Coup d’envoi officiel, fin de semaine dernière, du “Conseil du numérique”, petit cénacle de têtes pensantes desquelles le ministre Jean-Claude Marcourt attend propositions, idées et balisage pour étayer, affiner ou orienter le Plan numérique pour la Wallonie qu’il promet désormais “pour la rentrée” – lisez: septembre – et qui sera sensé “accélérer la transition numérique de la Wallonie vers un territoire numérique”. Destination espérée: rien moins qu’une “Digital Valley” si l’on doit en croire les envolées quasi-lyriques de certaines déclarations.
Ce Conseil a tenu sa première réunion vendredi (voir sa composition ci-dessous).

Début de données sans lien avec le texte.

Lemma write_head_run s e v bs :
  rep e v -> held v = ∅ -> dev s = ROOTDEV -> in_disk (start s) -> (size (pinned v) < capacity)%nat ->
  n s = Z.of_nat (length bs) -> (forall j b, bs !! j = Some b -> block s !! j = Some b) ->
  (hoff (length bs) <= BSIZE)%nat ->
  exists e', write_head (wst s e) = Ret tt (wst s e') /\ rep e' (vput v (start s, header bs (cont v (start s)))).
Proof.
  intros Hr Hh Hdev Hst Hcap Hn Hbs Hl. set (bn := start s) in *.
  destruct (bread_ok e v bn Hr Hst) as (h & e1 & E1 & R1).
  { by rewrite Hh. }
  { right. unfold busy. rewrite Hh, dom_empty_L, union_empty_l_L. done. }
  assert (R1' : rep e1 (vhold v bn h (cont v bn))).
  { eapply rep_equiv; [|exact R1]. split_and!; try done; simpl; [|by rewrite Hh].
    intros x. unfold fupd. case_decide; by subst. }
  assert (Hheld : forall d, held (vhold v bn h d) !! bn = Some h) by (intros; apply lookup_singleton_eq).
  destruct (b_update_ok e1 _ bn h (put32 0 (n s)) R1' (Hheld _)) as (e2 & E2 & R2).
  { rewrite vhold_cont, length_put32; rewrite (rep_len e v bn Hr Hst); [done|unfold BSIZE; lia]. }
  rewrite vhold_cont, vhold_update in R2.
  destruct (set_head_run s v bn h bs 0 e2 _ R2 Hst Hbs Hl) as (e3 & E3 & R3).
  rewrite Hn in R3. fold (header bs (cont v bn)) in R3.
  destruct (bwrite_ok e3 _ bn h R3 (Hheld _)) as (e4 & E4 & R4).
  destruct (brelse_ok e4 _ bn h R4 (Hheld _)) as (e5 & E5 & R5).
  { right. simpl. by rewrite !fupd_eq. }
  exists e5. split.
  - unfold write_head. erewrite (run_bind (gets id)) by done. unfold id. change (n (wst s e)) with (n s).
    change (start (wst s e)) with bn. change (dev (wst s e)) with (dev s). rewrite Hdev.
    replace (Z.to_nat (n s)) with (length bs) by lia. run (io_at _ s _ _ _ E1). run (io_at _ s _ _ _ E2). run E3. run (io_at _ s _ _ _ E4).
    apply (io_at _ s _ _ _ E5).
  - eapply rep_equiv; [|exact R5]. split_and!; try done; simpl; try (by rewrite fupd_eq).
    rewrite Hh. apply delete_singleton_eq.
Qed.

(** *** The log region *)

Definition in_log s (x : Z) : Prop := start s <= x < start s + size_ s.
Definition home s (x : Z) : Prop := in_disk x /\ ~ in_log s x.

(** The log lies on the disk. *)
Record geom s : Prop := {
  ge_dev : dev s = ROOTDEV;
  ge_start : 0 <= start s;
  ge_size : 0 < size_ s <= LOGSIZE;
  ge_end : start s + size_ s <= nblocks;
  ge_max : nblocks <= 2 ^ 32;
  ge_block : length (block s) = Z.to_nat LOGSIZE;
}.

(** [bs] are blocks of the header in memory from index [i] on. *)
Definition listed s (i : nat) (bs : list Z) : Prop := forall j b, bs !! j = Some b -> block s !! (i + j)%nat = Some b.

Lemma listed_cons s i b bs : listed s i (b :: bs) -> block s !! i = Some b /\ listed s (1 + i) bs.
Proof.
  intros Hl. split.
  - pose proof (Hl 0%nat b eq_refl) as Hb. by rewrite Nat.add_0_r in Hb.
  - intros j c Hj. rewrite <- (Hl (1 + j)%nat c Hj). f_equal. lia.
Qed.

Lemma vput_pinned_le v w : (size (pinned (vput v w)) <= size (pinned v))%nat.
Proof. apply subseteq_size. simpl. set_solver. Qed.

Lemma write_log_run s bs : forall i e v,
  geom s -> rep e v -> held v = ∅ -> listed s i bs -> Forall (home s) bs ->
  (forall b, b ∈ bs -> b ∈ pinned v) -> (forall x, in_log s x -> x ∉ pinned v) ->
  Z.of_nat (i + length bs) < size_ s -> (size (pinned v) < capacity)%nat ->
  exists e', meach (seq i (length bs)) log_block (wst s e) = Ret tt (wst s e') /\
    rep e' (vputs v (log_ws (start s) i (cont v) bs)).
Proof.
  induction bs as [|b bs IH]; intros i e v Hg Hr Hh Hl HF Hp Hnp Hn Hcap; [by exists e|].
  pose proof Hg as [G1 G2 G3 G4 G5 G6].
  apply listed_cons in Hl as [Hb Hl]. apply Forall_cons in HF as [[Hbd Hbl] HF]. cbn [length] in Hn.
  set (to := start s + Z.of_nat i + 1).
  assert (Hto : in_log s to) by (unfold in_log, to; lia).
  destruct (log_block_run s e v i b Hr Hh G1 Hb) as (e1 & E1 & R1); try done.
  { unfold in_disk, in_log, to in *. lia. }
  { intros Heq. apply Hbl. fold to in Heq. by rewrite <- Heq. }
  { apply Hp. set_solver. }
  { by apply Hnp. }
  fold to in R1.
  destruct (IH (1 + i)%nat e1 (vput v (to, cont v b)) Hg R1 Hh Hl HF) as (e2 & E2 & R2).
  - intros c Hc. simpl. rewrite Forall_forall in HF. destruct (HF c Hc) as [_ Hcl]. set_unfold. naive_solver.
  - intros x Hx. simpl. specialize (Hnp x Hx). set_solver.
  - lia.
  - pose proof (vput_pinned_le v (to, cont v b)). lia.
  - exists e2. cbn [length seq meach]. run E1. split; [exact E2|]. cbn [log_ws]. unfold vputs. cbn [foldl]. fold to.
    rewrite (log_ws_ext _ _ (cont v) (cont (vput v (to, cont v b)))); [exact R2|].
    intros c Hc. simpl. rewrite fupd_ne; [done|]. rewrite Forall_forall in HF. destruct (HF c Hc) as [_ Hcl]. naive_solver.
Qed.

Il n’agira pas seul ou, plus exactement, s’appuiera lui-même sur des commissions (ou groupes de travail, composés d’“experts” – on y retrouvera notamment les collaborateurs de l’Agence du Numérique, ex-AWT). Ces commissions traiteront spécifiquement des différents thèmes autour desquels s’articulera le travail et, en principe, le futur Plan numérique. Cinq groupes thématiques sont prévus: IT & innovation, entreprises… A partir de mars, un mécanisme de consultation du grand public devrait être mis en oeuvre, destiné à alimenter les réflexions et travaux de ces groupes de travail.
Fusée à étages
Tout cela semble un peu lourd, alambiqué et diantrement longuet. Quel est le rôle dévolu à ce Conseil du Numérique? “Structurer la réflexion sur la stratégie du numérique […] définir des objectifs opérationnels clairs et les actions à prendre par la Wallonie”. En travaillant selon 4 axes, “proposés” par le Ministre Marcourt, à savoir:
– la formation professionnelle, l’enseignement, l’inclusion numérique,…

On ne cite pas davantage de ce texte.